### WHAT THE TASK ASKS
Examine each line of the data. Copy the line if it includes the word "nlohmann".

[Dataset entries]

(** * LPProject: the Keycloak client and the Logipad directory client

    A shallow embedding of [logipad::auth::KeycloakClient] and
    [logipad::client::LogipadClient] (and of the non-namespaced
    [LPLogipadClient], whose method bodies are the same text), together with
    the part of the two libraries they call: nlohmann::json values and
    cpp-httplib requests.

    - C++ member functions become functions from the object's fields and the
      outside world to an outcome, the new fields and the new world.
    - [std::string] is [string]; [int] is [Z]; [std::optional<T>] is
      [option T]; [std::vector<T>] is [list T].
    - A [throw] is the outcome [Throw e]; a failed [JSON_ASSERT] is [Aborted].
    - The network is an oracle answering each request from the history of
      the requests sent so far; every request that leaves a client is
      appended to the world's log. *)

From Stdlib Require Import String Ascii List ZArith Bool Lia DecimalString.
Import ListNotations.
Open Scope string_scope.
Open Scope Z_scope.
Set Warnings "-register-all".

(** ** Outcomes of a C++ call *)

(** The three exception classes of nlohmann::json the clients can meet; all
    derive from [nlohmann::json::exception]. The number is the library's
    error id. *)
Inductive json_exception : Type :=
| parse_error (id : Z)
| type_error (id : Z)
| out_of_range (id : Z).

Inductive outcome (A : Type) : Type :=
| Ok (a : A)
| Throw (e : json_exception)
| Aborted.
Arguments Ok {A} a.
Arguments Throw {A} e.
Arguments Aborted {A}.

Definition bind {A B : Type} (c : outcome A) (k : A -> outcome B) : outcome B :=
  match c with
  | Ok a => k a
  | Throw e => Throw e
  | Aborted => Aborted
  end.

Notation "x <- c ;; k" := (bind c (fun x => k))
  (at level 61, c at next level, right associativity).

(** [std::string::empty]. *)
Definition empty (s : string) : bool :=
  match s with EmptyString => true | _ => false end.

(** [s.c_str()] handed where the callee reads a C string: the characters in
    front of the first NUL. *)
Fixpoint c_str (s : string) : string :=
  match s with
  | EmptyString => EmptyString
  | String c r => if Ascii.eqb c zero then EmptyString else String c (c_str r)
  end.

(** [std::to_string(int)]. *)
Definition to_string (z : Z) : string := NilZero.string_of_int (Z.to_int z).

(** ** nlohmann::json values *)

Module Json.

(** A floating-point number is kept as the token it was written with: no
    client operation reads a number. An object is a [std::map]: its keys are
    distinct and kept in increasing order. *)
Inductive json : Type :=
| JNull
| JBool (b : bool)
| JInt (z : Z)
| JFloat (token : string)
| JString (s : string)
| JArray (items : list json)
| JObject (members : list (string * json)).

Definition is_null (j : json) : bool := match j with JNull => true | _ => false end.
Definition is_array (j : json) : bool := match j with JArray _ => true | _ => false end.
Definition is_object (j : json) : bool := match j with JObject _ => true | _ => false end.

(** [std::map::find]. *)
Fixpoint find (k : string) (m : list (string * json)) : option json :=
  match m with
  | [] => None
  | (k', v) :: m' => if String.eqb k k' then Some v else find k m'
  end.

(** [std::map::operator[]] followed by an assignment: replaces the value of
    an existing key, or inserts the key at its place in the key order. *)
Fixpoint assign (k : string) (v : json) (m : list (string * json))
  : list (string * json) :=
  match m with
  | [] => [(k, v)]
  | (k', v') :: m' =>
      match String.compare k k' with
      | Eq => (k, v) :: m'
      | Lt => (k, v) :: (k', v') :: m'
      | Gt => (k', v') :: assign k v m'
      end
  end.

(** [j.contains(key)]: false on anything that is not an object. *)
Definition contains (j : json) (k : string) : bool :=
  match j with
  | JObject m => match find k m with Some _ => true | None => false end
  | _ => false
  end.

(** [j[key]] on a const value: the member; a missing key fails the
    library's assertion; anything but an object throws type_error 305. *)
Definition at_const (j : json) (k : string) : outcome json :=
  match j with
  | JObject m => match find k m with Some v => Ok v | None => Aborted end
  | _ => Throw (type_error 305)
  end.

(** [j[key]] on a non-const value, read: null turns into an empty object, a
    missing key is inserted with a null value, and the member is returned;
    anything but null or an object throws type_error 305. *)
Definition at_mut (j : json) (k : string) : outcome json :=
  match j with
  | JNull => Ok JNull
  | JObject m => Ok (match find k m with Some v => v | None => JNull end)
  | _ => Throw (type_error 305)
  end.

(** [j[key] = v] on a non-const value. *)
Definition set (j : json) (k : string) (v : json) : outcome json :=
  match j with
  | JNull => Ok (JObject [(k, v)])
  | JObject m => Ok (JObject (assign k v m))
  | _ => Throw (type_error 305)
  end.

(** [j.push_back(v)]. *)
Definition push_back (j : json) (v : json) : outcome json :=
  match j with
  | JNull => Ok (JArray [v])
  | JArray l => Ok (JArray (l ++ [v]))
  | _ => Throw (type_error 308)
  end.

---

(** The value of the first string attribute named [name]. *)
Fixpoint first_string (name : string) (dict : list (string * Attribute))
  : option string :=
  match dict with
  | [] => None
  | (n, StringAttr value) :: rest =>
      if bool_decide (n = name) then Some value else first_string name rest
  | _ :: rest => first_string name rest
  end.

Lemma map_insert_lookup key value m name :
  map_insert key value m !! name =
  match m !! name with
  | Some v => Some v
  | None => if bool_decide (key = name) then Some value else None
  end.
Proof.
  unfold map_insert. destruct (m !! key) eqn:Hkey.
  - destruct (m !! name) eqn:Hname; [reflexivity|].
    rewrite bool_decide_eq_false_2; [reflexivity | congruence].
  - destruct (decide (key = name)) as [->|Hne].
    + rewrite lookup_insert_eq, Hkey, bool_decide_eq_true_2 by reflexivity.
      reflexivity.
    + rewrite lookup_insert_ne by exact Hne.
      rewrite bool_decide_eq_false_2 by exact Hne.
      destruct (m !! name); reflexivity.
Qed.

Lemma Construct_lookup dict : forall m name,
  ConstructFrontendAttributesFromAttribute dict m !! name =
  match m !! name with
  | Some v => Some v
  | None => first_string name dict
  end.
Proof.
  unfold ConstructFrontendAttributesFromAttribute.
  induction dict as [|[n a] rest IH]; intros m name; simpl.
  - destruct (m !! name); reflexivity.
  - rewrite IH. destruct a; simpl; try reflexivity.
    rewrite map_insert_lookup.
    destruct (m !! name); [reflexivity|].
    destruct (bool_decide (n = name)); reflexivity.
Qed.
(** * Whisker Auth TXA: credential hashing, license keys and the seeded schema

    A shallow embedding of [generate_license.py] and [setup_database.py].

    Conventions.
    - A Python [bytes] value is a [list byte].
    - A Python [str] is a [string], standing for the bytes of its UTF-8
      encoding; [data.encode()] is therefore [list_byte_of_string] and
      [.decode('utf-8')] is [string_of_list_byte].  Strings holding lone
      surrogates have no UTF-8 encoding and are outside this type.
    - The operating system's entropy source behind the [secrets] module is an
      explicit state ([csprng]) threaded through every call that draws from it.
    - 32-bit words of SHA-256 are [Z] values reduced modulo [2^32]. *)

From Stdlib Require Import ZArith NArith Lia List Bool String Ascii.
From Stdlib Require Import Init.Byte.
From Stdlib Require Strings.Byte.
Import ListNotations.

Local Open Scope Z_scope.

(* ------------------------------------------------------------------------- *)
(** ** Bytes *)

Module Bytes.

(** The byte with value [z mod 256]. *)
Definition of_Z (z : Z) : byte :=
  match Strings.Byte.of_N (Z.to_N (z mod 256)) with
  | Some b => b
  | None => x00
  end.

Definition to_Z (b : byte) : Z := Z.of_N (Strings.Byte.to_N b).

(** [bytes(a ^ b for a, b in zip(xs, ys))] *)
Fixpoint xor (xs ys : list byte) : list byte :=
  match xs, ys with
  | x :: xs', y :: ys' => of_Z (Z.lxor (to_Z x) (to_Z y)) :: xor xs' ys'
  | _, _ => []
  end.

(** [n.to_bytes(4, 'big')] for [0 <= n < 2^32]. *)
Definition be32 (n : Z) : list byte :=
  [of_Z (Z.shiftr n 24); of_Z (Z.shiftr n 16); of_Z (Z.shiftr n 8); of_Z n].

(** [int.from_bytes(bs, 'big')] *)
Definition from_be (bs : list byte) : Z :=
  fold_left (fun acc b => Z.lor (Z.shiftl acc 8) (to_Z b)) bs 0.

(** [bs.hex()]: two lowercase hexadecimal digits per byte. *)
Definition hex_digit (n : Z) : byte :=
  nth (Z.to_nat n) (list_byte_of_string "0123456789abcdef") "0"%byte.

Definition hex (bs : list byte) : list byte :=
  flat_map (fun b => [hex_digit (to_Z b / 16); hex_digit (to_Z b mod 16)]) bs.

...

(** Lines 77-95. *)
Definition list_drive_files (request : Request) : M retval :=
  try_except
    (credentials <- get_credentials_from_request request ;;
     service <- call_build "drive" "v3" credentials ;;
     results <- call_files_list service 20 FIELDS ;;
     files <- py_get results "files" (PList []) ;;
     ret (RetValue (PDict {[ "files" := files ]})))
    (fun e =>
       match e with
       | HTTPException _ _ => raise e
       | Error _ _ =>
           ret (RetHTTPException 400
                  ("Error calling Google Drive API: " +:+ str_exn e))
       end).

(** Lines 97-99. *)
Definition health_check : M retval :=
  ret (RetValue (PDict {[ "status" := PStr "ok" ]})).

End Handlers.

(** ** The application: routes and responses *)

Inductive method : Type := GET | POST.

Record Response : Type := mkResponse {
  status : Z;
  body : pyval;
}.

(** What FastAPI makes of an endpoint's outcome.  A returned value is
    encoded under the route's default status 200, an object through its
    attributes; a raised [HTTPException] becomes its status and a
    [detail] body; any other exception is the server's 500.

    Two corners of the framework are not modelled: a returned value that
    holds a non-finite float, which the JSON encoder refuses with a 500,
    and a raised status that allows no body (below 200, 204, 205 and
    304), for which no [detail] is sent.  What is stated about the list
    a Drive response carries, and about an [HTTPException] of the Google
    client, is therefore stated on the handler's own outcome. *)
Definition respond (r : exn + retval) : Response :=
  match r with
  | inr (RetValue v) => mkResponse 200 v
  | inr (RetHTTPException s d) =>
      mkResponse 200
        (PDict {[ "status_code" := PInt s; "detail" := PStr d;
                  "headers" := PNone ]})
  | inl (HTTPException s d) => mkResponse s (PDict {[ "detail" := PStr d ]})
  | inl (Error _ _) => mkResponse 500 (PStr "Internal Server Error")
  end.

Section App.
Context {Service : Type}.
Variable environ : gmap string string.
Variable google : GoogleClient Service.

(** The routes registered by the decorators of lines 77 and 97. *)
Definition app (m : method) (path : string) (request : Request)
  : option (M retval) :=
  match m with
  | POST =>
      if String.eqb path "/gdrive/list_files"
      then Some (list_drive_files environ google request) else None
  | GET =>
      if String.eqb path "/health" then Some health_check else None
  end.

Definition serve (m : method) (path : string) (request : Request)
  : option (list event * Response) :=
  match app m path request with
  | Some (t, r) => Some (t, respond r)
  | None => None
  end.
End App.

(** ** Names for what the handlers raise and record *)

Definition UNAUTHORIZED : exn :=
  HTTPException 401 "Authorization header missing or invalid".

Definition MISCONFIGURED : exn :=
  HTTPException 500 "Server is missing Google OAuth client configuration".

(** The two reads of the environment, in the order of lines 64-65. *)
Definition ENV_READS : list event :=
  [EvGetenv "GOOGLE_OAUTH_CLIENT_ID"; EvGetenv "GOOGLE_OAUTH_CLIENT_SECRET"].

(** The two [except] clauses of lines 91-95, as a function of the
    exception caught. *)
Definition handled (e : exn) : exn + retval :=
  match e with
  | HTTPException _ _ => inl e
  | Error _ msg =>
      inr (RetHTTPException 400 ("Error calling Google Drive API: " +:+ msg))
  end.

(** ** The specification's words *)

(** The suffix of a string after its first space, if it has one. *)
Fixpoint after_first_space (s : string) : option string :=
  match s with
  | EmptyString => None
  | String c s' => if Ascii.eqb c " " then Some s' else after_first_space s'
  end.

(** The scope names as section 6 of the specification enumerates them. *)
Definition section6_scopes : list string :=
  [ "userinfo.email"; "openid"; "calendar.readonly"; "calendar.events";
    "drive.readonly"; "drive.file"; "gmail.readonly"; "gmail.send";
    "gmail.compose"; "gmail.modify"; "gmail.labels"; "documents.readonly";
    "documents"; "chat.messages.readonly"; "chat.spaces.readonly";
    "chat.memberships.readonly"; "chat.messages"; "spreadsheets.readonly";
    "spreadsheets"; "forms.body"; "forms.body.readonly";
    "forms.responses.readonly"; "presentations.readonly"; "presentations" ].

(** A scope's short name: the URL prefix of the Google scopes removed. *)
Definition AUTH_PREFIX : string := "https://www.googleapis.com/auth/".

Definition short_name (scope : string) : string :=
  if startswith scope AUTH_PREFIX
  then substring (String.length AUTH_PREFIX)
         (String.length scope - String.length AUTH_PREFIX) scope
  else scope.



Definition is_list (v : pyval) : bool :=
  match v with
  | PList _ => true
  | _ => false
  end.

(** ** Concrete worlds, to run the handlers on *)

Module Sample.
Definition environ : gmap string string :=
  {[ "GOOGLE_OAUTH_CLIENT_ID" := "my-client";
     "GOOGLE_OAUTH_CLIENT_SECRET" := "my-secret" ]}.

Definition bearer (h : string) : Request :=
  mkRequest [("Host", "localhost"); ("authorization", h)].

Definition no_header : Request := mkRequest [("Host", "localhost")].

### SOLUTION TO THIS TASK
    the part of the two libraries they call: nlohmann::json values and
(** The three exception classes of nlohmann::json the clients can meet; all
    derive from [nlohmann::json::exception]. The number is the library's
(** ** nlohmann::json values *)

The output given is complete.